TASK DESCRIPTION: Write out exactly the lines of the entries below from the one holding "(* ===== verification/Promise.v ===== *)" to the one holding "promises, [then], progress, the", inclusive, and leave out all other lines.

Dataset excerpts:

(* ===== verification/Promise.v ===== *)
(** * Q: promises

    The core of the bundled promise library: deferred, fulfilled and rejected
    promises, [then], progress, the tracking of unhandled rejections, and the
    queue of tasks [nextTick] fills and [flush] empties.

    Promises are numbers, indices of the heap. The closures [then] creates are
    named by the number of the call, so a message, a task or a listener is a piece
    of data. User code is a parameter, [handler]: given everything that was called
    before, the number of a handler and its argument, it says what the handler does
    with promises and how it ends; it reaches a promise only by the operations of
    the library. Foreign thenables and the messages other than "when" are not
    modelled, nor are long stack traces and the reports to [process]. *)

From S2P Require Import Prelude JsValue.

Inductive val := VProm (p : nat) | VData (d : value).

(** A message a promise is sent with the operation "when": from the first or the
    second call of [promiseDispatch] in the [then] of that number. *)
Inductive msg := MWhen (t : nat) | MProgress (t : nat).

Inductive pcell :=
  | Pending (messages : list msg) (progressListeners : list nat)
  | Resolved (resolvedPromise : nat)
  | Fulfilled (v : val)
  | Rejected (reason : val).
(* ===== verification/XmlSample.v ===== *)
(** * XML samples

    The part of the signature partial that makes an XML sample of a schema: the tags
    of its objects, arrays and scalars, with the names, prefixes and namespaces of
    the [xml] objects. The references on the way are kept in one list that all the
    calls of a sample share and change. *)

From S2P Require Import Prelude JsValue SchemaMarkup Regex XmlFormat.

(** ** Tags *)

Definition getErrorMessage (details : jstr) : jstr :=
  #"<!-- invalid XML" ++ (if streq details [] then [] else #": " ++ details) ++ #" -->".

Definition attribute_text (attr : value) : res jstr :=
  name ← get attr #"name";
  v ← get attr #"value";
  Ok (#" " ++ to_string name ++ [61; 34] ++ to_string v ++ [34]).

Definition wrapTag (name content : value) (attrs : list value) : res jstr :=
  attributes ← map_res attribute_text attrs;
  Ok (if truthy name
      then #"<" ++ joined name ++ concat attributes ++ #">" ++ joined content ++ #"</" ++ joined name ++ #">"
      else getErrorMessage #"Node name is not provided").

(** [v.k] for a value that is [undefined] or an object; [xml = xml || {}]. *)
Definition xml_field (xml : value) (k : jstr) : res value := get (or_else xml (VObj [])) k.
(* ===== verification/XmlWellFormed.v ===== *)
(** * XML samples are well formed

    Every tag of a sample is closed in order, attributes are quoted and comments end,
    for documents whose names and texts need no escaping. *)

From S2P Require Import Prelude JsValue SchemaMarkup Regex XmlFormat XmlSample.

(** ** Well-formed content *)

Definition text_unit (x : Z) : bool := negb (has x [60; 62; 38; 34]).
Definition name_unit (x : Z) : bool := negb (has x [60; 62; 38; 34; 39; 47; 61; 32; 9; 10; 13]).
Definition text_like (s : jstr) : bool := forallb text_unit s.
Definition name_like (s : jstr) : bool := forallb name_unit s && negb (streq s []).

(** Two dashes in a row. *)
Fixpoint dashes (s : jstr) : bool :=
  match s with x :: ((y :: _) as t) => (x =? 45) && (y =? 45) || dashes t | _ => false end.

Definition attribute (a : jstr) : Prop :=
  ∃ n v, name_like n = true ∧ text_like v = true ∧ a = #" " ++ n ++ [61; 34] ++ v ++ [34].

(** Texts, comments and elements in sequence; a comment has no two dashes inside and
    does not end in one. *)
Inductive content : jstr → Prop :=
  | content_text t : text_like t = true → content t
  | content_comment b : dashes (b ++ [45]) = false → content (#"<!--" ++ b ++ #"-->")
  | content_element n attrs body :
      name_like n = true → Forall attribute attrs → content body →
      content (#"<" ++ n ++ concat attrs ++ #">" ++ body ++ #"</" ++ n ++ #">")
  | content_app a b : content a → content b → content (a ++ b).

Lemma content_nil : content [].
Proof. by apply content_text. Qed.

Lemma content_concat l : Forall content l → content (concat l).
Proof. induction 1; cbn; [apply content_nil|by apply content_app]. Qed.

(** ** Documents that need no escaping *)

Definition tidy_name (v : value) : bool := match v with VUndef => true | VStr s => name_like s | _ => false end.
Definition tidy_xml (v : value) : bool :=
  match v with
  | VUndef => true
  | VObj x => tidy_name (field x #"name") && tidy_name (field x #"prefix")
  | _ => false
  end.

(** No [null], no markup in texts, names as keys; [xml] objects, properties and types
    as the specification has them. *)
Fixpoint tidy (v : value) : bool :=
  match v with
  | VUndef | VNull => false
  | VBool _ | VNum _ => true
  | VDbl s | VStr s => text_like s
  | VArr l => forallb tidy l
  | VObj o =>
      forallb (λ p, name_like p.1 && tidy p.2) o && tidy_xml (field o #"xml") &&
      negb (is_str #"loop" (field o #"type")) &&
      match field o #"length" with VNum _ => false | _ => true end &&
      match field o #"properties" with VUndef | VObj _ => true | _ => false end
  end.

--

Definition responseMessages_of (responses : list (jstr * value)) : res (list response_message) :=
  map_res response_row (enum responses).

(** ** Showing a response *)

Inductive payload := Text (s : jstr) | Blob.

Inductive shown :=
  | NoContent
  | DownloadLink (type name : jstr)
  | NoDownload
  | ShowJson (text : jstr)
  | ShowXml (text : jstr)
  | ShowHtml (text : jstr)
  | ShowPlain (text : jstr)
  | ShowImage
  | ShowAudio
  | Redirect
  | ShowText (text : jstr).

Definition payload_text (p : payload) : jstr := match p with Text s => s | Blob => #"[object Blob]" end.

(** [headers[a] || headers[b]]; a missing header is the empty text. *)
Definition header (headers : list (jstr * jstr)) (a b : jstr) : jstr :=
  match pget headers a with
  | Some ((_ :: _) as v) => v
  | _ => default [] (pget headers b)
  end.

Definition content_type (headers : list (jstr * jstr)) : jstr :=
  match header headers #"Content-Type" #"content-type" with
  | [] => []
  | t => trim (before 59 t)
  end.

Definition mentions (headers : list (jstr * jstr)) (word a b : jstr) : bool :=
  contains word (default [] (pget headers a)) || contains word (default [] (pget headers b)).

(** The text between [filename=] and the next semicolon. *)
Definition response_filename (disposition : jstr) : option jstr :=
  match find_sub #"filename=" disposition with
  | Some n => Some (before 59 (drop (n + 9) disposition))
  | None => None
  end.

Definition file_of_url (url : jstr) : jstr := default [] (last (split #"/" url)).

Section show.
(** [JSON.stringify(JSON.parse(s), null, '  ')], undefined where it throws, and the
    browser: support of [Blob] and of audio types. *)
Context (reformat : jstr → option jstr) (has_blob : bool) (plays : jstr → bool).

--

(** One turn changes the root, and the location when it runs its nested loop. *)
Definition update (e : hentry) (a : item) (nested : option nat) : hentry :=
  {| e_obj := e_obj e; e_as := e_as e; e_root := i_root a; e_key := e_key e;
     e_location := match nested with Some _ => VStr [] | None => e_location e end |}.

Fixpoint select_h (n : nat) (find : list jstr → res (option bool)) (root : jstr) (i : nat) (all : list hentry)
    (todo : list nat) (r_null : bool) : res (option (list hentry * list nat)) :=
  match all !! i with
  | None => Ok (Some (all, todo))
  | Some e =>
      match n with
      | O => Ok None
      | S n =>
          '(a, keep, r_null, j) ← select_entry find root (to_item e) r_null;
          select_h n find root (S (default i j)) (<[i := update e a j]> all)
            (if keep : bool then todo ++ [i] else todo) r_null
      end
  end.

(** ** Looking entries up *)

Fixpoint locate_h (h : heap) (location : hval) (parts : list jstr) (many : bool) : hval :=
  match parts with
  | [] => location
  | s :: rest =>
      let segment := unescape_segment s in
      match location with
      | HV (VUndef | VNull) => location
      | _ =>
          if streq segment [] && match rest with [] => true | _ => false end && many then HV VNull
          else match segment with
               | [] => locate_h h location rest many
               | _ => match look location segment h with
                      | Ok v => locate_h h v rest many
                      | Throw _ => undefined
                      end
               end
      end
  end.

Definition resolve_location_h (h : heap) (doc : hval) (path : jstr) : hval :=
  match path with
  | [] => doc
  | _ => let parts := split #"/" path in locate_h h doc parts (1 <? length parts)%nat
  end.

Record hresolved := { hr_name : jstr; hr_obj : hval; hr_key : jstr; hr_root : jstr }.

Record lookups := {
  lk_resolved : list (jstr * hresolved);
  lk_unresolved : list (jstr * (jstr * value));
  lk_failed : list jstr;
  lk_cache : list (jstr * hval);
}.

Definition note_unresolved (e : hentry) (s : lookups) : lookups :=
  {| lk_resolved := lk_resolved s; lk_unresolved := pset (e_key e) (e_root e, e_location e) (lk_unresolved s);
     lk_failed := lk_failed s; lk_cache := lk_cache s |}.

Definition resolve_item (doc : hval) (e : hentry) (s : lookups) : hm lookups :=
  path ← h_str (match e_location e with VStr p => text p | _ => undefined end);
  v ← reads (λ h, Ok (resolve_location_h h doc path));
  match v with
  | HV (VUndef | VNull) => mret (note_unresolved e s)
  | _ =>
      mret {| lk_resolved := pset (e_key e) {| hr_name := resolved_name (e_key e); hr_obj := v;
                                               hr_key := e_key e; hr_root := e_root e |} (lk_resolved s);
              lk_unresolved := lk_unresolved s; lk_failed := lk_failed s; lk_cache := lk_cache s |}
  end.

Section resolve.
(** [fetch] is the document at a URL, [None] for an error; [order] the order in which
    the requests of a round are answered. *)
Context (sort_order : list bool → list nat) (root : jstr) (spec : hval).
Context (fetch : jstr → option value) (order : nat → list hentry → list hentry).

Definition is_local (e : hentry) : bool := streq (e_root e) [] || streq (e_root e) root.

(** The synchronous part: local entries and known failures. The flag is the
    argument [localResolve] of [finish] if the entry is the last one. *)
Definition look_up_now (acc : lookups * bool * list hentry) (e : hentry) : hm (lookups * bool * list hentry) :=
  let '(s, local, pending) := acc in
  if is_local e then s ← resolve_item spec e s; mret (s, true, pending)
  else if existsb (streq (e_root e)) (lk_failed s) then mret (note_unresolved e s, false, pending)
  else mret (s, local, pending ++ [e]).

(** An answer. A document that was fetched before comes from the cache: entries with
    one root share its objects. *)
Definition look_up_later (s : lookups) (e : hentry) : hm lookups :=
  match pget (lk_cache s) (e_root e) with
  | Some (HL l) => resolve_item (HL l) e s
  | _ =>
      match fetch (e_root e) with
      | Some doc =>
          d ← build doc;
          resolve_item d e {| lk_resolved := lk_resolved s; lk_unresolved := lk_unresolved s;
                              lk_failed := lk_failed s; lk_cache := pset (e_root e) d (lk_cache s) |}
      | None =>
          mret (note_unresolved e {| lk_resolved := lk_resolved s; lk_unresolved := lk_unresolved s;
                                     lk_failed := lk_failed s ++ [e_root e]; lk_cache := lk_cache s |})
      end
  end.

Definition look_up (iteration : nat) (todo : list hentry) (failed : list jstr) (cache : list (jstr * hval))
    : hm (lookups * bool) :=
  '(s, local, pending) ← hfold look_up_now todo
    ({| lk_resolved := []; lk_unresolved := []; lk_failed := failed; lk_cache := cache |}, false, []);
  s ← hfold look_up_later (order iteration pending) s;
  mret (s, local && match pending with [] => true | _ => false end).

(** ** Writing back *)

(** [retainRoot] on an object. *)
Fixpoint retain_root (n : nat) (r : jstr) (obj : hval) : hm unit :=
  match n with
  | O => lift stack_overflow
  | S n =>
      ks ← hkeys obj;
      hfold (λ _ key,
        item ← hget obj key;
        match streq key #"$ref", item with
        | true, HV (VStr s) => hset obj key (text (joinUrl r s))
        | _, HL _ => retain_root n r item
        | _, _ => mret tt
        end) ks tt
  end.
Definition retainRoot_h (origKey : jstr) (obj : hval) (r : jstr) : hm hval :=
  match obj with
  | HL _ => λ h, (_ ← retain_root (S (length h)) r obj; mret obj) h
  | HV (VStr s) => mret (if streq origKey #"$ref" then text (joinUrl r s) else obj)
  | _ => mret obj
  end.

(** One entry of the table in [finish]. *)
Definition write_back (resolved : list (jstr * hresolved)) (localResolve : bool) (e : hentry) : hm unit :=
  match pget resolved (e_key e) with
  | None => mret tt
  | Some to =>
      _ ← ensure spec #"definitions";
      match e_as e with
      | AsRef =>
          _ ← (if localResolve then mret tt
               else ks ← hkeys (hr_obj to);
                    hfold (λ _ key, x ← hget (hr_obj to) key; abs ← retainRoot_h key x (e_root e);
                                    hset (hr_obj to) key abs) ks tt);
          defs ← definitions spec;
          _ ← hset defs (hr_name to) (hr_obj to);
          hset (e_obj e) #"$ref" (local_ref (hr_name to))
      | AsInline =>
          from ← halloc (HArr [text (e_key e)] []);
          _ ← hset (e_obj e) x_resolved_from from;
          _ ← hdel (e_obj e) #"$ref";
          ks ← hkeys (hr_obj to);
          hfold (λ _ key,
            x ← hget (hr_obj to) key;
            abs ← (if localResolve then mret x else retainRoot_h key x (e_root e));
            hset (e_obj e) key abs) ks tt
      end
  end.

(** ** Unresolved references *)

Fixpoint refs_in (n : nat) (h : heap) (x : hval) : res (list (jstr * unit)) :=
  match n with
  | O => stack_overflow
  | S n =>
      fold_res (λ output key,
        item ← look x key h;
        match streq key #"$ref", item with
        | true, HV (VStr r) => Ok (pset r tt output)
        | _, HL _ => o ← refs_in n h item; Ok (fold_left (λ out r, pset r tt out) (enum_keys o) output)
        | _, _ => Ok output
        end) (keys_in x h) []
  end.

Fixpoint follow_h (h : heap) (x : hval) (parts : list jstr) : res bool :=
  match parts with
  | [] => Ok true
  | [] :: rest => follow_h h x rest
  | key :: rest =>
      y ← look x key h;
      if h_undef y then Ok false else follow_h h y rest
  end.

WORKED SOLUTION:
(* ===== verification/Promise.v ===== *)
(** * Q: promises

    The core of the bundled promise library: deferred, fulfilled and rejected
    promises, [then], progress, the tracking of unhandled rejections, and the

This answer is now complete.